Дом кино. Именно здесь теперь регулярны вечера поэзии, чтение новых рассказов, пьес. Часов в шесть-семь мы идем в ЦДЛ или Дом Актера, не сомневаясь, что без всякой договоренности там уже найдется десяток знакомых, а клубная жизнь уравняет нас, начинающих, в правах со знаменитостями. «Гамбургский счет» ведется только в творчестве, быт общий: «Ты гений. Я гений. Что делить? Места хватит всем».
Почти невероятным сегодня кажется, что в те годы вовсе не существовало публично-компроматной агрессии.

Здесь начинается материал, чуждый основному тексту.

(** [config::kNumLevels] and the internal-key class live in db/dbformat.h,
    which is not among the sources: the level count, the key type, its
    [Encode] and [DecodeFrom] ([None] when it reports failure), the
    default-constructed key and the comparator's three-way [Compare] are
    parameters. *)
Variable kNumLevels : Z.
Variable InternalKey : Type.
Variable ikey_Encode : InternalKey -> list byte.
Variable ikey_DecodeFrom : list byte -> option InternalKey.
Variable ikey_empty : InternalKey.
Variable Compare : InternalKey -> InternalKey -> Z.

Record FileMetaData : Type := mkFile {
  f_refs : Z;
  f_allowed_seeks : Z;
  f_number : Z;
  f_file_size : Z;
  f_smallest : InternalKey;
  f_largest : InternalKey;
  f_fence : pointer
}.

(** [FileMetaData()]; the constructor leaves [number] unset, and every use
    below writes it before the value is stored. *)
Definition FileMetaData_new : FileMetaData :=
  mkFile 0 (2 ^ 30) 0 0 ikey_empty ikey_empty None.

Record FenceMetaData : Type := mkFence {
  g_refs : Z;
  g_level : Z;
  g_number_segments : Z;
  g_fence_key : InternalKey;
  g_smallest : InternalKey;
  g_largest : InternalKey;
  g_files : list Z;
  g_file_metas : list pointer
}.

(** [FenceMetaData()]. *)
Definition FenceMetaData_new : FenceMetaData :=
  mkFence 0 (-1) 0 ikey_empty ikey_empty ikey_empty [] [].

(** [BySmallestPair]: level first, then the injected comparator. *)
Definition BySmallestPair (p1 p2 : Z * InternalKey) : bool :=
  if negb (fst p1 =? fst p2) then fst p1 <? fst p2
  else Compare (snd p1) (snd p2) <? 0.

(** The private members of [class VersionEdit].  The four arrays indexed by
    level are lists with one entry a level. *)
Record t : Type := mk {
  comparator_ : list byte;
  log_number_ : Z;
  prev_log_number_ : Z;
  next_file_number_ : Z;
  last_sequence_ : Z;
  has_comparator_ : bool;
  has_log_number_ : bool;
  has_prev_log_number_ : bool;
  has_next_file_number_ : bool;
  has_last_sequence_ : bool;
  compact_pointers_ : list (Z * InternalKey);
  deleted_files_ : list (Z * Z);
  new_files_ : list (Z * FileMetaData);
  sentinel_files_ : list (list FileMetaData);
  sentinel_file_nos_ : list (list Z);
  deleted_sentinel_files_ : list (Z * Z);
  new_fences_ : list (list FenceMetaData);
  new_complete_fences_ : list (list FenceMetaData);
  deleted_fences_ : list (Z * InternalKey)
}.

(** [arr[level].push_back(x)] on a per-level array. *)
Definition push_at {A : Type} (level : Z) (x : A) (arr : list (list A))
  : list (list A) :=
  alter (fun v => v ++ [x]) (Z.to_nat level) arr.

(** [for (i = 0; i < kNumLevels; i++) arr[i].clear()], counting [i] up from
    [kNumLevels - n]. *)
Fixpoint clear_levels {A : Type} (n : nat) (i : nat) (arr : list (list A))
  : list (list A) :=
  match n with
  | O => arr
  | S n' => clear_levels n' (S i) (<[i := []]> arr)
  end.
(** X12.  [decodeMessage] looks at nothing but the least significant bits
    of the red values: two buffers of one length that agree on them give the
    same outcome, whatever their other bits and channels hold. *)
Theorem decodeMessage_red_lsbs_only (w1 w2 : World) (img1 img2 : ImageData) :
  imageData w1 = Some img1 → imageData w2 = Some img2 →
  length (data img1) = length (data img2) →
  (∀ k, 4 * k < length (data img1) →
        N.testbit (read (data img1) (4 * k)) 0
        = N.testbit (read (data img2) (4 * k)) 0) →
  fst <$> decodeMessage w1 = fst <$> decodeMessage w2.
Proof.
  intros Himg1 Himg2 Hlen Hbits.
  destruct (decodeMessage_extraction w1) as (w1' & -> & _).
  destruct (decodeMessage_extraction w2) as (w2' & -> & _).
  cbn. rewrite Himg1, Himg2. unfold extraction. f_equal.
  rewrite (red_lsbs_ext _ _ Hlen Hbits).
  destruct (data img1), (data img2); try discriminate; reflexivity.
Qed.

Lemma decodeMessage_red_lsbs_only_witness :
  fst <$> decodeMessage (world_of 2 1 [128; 0; 0; 255; 129; 0; 0; 255]%N [])
  = fst <$> decodeMessage (world_of 2 1 [36; 99; 7; 0; 255; 1; 1; 1]%N []).
Proof.
  apply (decodeMessage_red_lsbs_only _ _
           {| width := 2; height := 1; data := [128; 0; 0; 255; 129; 0; 0; 255]%N |}
           {| width := 2; height := 1; data := [36; 99; 7; 0; 255; 1; 1; 1]%N |});
    [reflexivity | reflexivity | reflexivity |].
  intros k Hk. simpl in Hk.
  do 2 (destruct k as [|k]; [reflexivity|]). lia.
Defined.
(** [store_flags] reports success as soon as no command raised: the ids
    it returns are those the server accepted, in order, and their number
    may be smaller than the number asked for, down to none. *)
Theorem store_flags_success_counts_accepted select_folder_ok store msg_ids :
  store_success (store_flags select_folder_ok store msg_ids) = true ->
  let r := store_flags select_folder_ok store msg_ids in
  store_msg_ids r = filter (fun uid => match store uid with
                                       | StoreOK => true
                                       | _ => false
                                       end) msg_ids /\
  store_count r = List.length (store_msg_ids r) /\
  store_count r <= List.length msg_ids /\
  Forall (fun uid => store uid <> StoreRaised) msg_ids.
Proof.
  cbv zeta. unfold store_flags. destruct select_folder_ok; [|discriminate].
  destruct (store_each store msg_ids) as [results|] eqn:Hs; [|discriminate].
  intros _. cbn [store_msg_ids store_count].
  pose proof (store_each_ids _ _ Hs) as Hr. split; [exact Hr|].
  split; [reflexivity|]. split.
  - rewrite Hr. apply filter_length_le.
  - clear Hr. revert results Hs.
    induction msg_ids as [|uid rest IH]; intros results Hs; [constructor|].
    cbn [store_each] in Hs. destruct (store uid) eqn:Hu.
    + destruct (store_each store rest) as [r|] eqn:Hrest; [|discriminate].
      constructor; [congruence | exact (IH r eq_refl)].
    + constructor; [congruence | exact (IH results Hs)].
    + discriminate.
Qed.

Lemma store_flags_success_counts_accepted_witness :
  let store := fun _ : string => StoreRefused in
  store_success (store_flags true store ["7"; "8"]%string) = true /\
  let r := store_flags true store ["7"; "8"]%string in
  store_msg_ids r = filter (fun uid => match store uid with
                                       | StoreOK => true
                                       | _ => false
                                       end) ["7"; "8"]%string /\
  store_count r = List.length (store_msg_ids r) /\
  store_count r <= List.length ["7"; "8"]%string /\
  Forall (fun uid => store uid <> StoreRaised) ["7"; "8"]%string.
Proof.
  cbv zeta. split; [reflexivity|].
  apply (@store_flags_success_counts_accepted true (fun _ => StoreRefused)
           ["7"; "8"]%string).
  reflexivity.
Defined.

End InboxProofs.

(* ===================================================================== *)
(** * More about the caches of processed ids                              *)
(* ===================================================================== *)

Module DedupMore.
Import Dedup DedupProofs.
Local Open Scope list_scope.

Lemma place_last_perm : forall s x, Permutation (x :: s) (place_last s x).
Proof. intros s x. unfold place_last. apply Permutation_cons_append. Qed.

Section AnyOrder.

Variable place : Placement.
Hypothesis place_perm : forall s x, Permutation (x :: s) (place s x).

Lemma set_add_In s x y : In y (set_add place s x) <-> y = x \/ In y s.
Proof.
  unfold set_add. destruct (set_contains s x) eqn:Hc.
  - apply set_contains_In in Hc. split; [now right|].
    intros [->|H]; assumption.
  - split.
    + intros H. apply (Permutation_in _ (Permutation_sym (place_perm s x))) in H.
      destruct H as [->|H]; [now left | now right].
    + intros H. apply (Permutation_in _ (place_perm s x)).
      destruct H as [->|H]; [now left | now right].
Qed.

(** What [mark_processed] keeps is the new id or was in the cache. *)
Lemma mark_processed_In cache email_id cache' y :
  mark_processed place cache email_id = Some cache' ->
  In y cache' -> y = email_id \/ In y cache.
Proof.
  unfold mark_processed. destruct (set_contains cache email_id); [discriminate|].
  cbv zeta.
  destruct (Nat.ltb cache_limit (List.length (set_add place cache email_id)));
    intros Heq Hy.
  - assert (E : difference_update (set_add place cache email_id)
                  (firstn evicted_count (set_add place cache email_id)) = cache')
      by congruence.
    rewrite <- E in Hy. unfold difference_update in Hy.
    apply filter_In in Hy. apply set_add_In. exact (proj1 Hy).
  - assert (E : set_add place cache email_id = cache') by congruence.
    rewrite <- E in Hy. apply set_add_In. exact Hy.
Qed.

Lemma mark_processed_new cache email_id :
  ~ In email_id cache -> exists cache', mark_processed place cache email_id = Some cache'.
Proof.
  intros Hnot. unfold mark_processed.
  rewrite (proj2 (set_contains_false cache email_id) Hnot). cbv zeta.
  destruct (Nat.ltb cache_limit (List.length (set_add place cache email_id)));
    eexists; reflexivity.
Qed.
Definition wlength (v : va_type) : nat := wlength_loop v (length v).

(** [blength]: [i = digits; while (i && !(w & (1u << (i-1)))) --i;] *)
Fixpoint blength_loop (w : Z) (i : nat) : nat :=
  match i with
  | 0 => 0
  | S i' => if nonzero (Z.land w (wshl 1 i')) then i else blength_loop w i'
  end.

Definition blength (w : Z) : nat := blength_loop w digits.

(** [count_set_bits_for_word]:
    [for (i = 0; w && i < digits; ++i, w >>= 1) c += (0u != (w & 1u));]
    with [n] the iterations left. *)
Fixpoint count_set_bits_loop (w c : Z) (n : nat) : Z :=
  match n with
  | 0 => c
  | S n' =>
      if nonzero w
      then count_set_bits_loop (Z.shiftr w 1)
             (wadd c (if nonzero (Z.land w 1) then 1 else 0)) n'
      else c
  end.

Definition count_set_bits_for_word (w : Z) : Z :=
  count_set_bits_loop w 0 digits.

(** [valarray::sum()] and [valarray::max()] on words.  Both are only
    called on a non-empty array. *)
Definition va_sum (v : va_type) : Z :=
  match v with
  | [] => 0%Z
  | x :: l => fold_left wadd l x
  end.

Definition va_max (v : va_type) : Z :=
  match v with
  | [] => 0%Z
  | x :: l => fold_left Z.max l x
  end.

(** [uintmax_to_va] *)
Fixpoint uintmax_to_va_loop (v : Z) (temp : va_type) (words_used n : nat)
  : va_type * nat :=
  match n with
  | 0 => (temp, words_used)
  | S n' =>
      if nonzero v
      then uintmax_to_va_loop (Z.shiftr v (Z.of_nat digits))
             (<[words_used := to_word v]> temp) (S words_used) n'
      else (temp, words_used)
  end.

Definition uintmax_to_va (v : Z) : va_type :=
  if decide (digits < uintmax_digits) then
    let s := words_for_bits uintmax_digits in
    let '(temp, words_used) := uintmax_to_va_loop v (replicate s 0%Z) 0 s in
    if decide (words_used ≠ 0) then take words_used temp else []
  else [to_word v].
Definition params : TrainParams :=
  {| output_explained_variance := of_Q (9 # 10);
     train_test_ratio := of_Q (1 # 2) |}.

Definition cell_train (dataset : Dataset) (df_grid : DataFrame)
  : Prog Emulator :=
  let emulator := {| emulator_handle_id := emulator_id |} in
  start_time <- call datetime_now ;;
  call (Emulator_train emulator dataset inputs (outputs df_grid) params) ;;;
  end_time <- call datetime_now ;;
  call (print_format "Duration: {}" (end_time - start_time)%Z) ;;;
  Ret emulator.

(** ** List, summarise, predict
<<
_ = tl.list_emulators(verbose=True)
_ = emulator.summarise(verbose=False)
df_mean, df_std = emulator.predict(df_eval, verbose=False)
display(df_mean)
display(df_std)
>> *)
Definition cell_list_emulators : Prog unit :=
  call tl_list_emulators ;;; Ret tt.

Definition cell_summarise_emulator (emulator : Emulator) : Prog unit :=
  call (Emulator_summarise emulator) ;;; Ret tt.

Definition cell_predict (emulator : Emulator) (df_eval : DataFrame)
  : Prog (DataFrame * DataFrame) :=
  r <- call (Emulator_predict emulator df_eval) ;;
  let (df_mean, df_std) := r in
  call (display df_mean) ;;;
  call (display df_std) ;;;
  Ret (df_mean, df_std).

(** ** First figure: a few outputs against each input *)
Definition xs : list (string * string) :=
  [("E1", "$E_{1}$"); ("E2", "$E_{2}$"); ("E3", "$E_{3}$");
   ("n1", "$n_{1}$"); ("n2", "$n_{2}$")].
Definition ys : list (string * string) :=
  map (fun i => (("y" ++ str_of_nat i)%string,
                 ("$y_{" ++ str_of_nat i ++ "}$")%string))
      [0; 100; 150].

Definition cell_plot_examples (df_train df_eval df_mean df_std : DataFrame)
  : Prog unit :=
  let color := "blue" in
  let alpha := of_Q (8 # 10) in
  let nrow := List.length ys in
  let ncol := List.length xs in
  call (plt (subplots (Some (nrow, ncol)))) ;;;
  for_each ys (fun '(y, y_label) nplot =>
    for_each xs (fun '(x, x_label) nplot =>
      let nplot := nplot + 1 in
      call (plt (subplot nrow ncol nplot)) ;;;
      ex <- lift (getitem df_eval (Name x)) ;;
      my <- lift (getitem df_mean (Name y)) ;;
      sy <- lift (getitem df_std (Name y)) ;;
      call (plt (errorbar ex my sy color alpha (Some "Model"))) ;;;
      tx <- lift (getitem df_train (Name x)) ;;
      ty <- lift (getitem df_train (Name y)) ;;
      call (plt (plot tx ty (Some ".") "black" (of_Q (1 # 10))
                      (Some "Training data"))) ;;;
      call (plt (xlabel x_label)) ;;;
      call (plt (ylabel y_label)) ;;;
      (if nplot =? 1 then call (plt legend) else Ret tt) ;;;
      Ret nplot) nplot) 0 ;;;
  call (plt show).

(** ** Second figure: predicted curves with uncertainty bands *)
Definition error_inflation_factor : V := of_Q 1.
Definition y_fac : Z := 18.
Definition plot_eval : bool := true.
Definition data_alpha : V := of_Q (75 # 100).
Definition plot_model_mean : bool := true.
Definition plot_model_bands : bool := true.
Definition plot_model_blur : bool := false.
Definition nsigs : list Z := [1; 2]%Z.
Definition model_alpha : V := of_Q (1 # 2).
Definition n_model_blur : nat := 100.
Definition model_color : string := "blue".
Definition number_of_training_examples : nat := 0.
Definition number_of_model_examples : nat := 5.

(** [df[outputs].iloc[example]] *)
Definition output_row (df : DataFrame) (outs : list string) (example : nat)
  : Prog Series :=
  sub <- lift (getitems df (map Name outs)) ;;
  lift (iloc_row sub example).

(** The guard of the "Test data" curve:
    [plot_eval and (file_eval == emulator_dir + "test.csv")]. *)
Definition test_data_guard : bool :=
  plot_eval && String.eqb file_eval (emulator_dir ++ "test.csv")%string.

Definition first_label (first : bool) (text : string) : option string :=
  if first then Some text else None.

Грязные разоблачения осуждались, были неэффективны; драки, конфликты возникали на почве сплетен, ревности, без особых поводов. «И тот, кто раньше с нею был, он эту кашу заварил вполне серьезно, он был не пьяный…»[27]. Чаще рукоприкладством выясняли отношения сильно напившись, перемирие обычно наступало легко, через день «противники» могли мирно сидеть за общим столиком, и кто-то один платил за двоих.
И еще. В эти годы небывало возрастает роль общественного мнения. Когда начинаются громкие процессы над писателями, их сажают на длительные сроки, то нам кажется, что наши возмущенные письма в защиту Бродского, Синявского и Даниэля остановят новые репрессии и гонения… Этим иллюзиям тоже придет конец.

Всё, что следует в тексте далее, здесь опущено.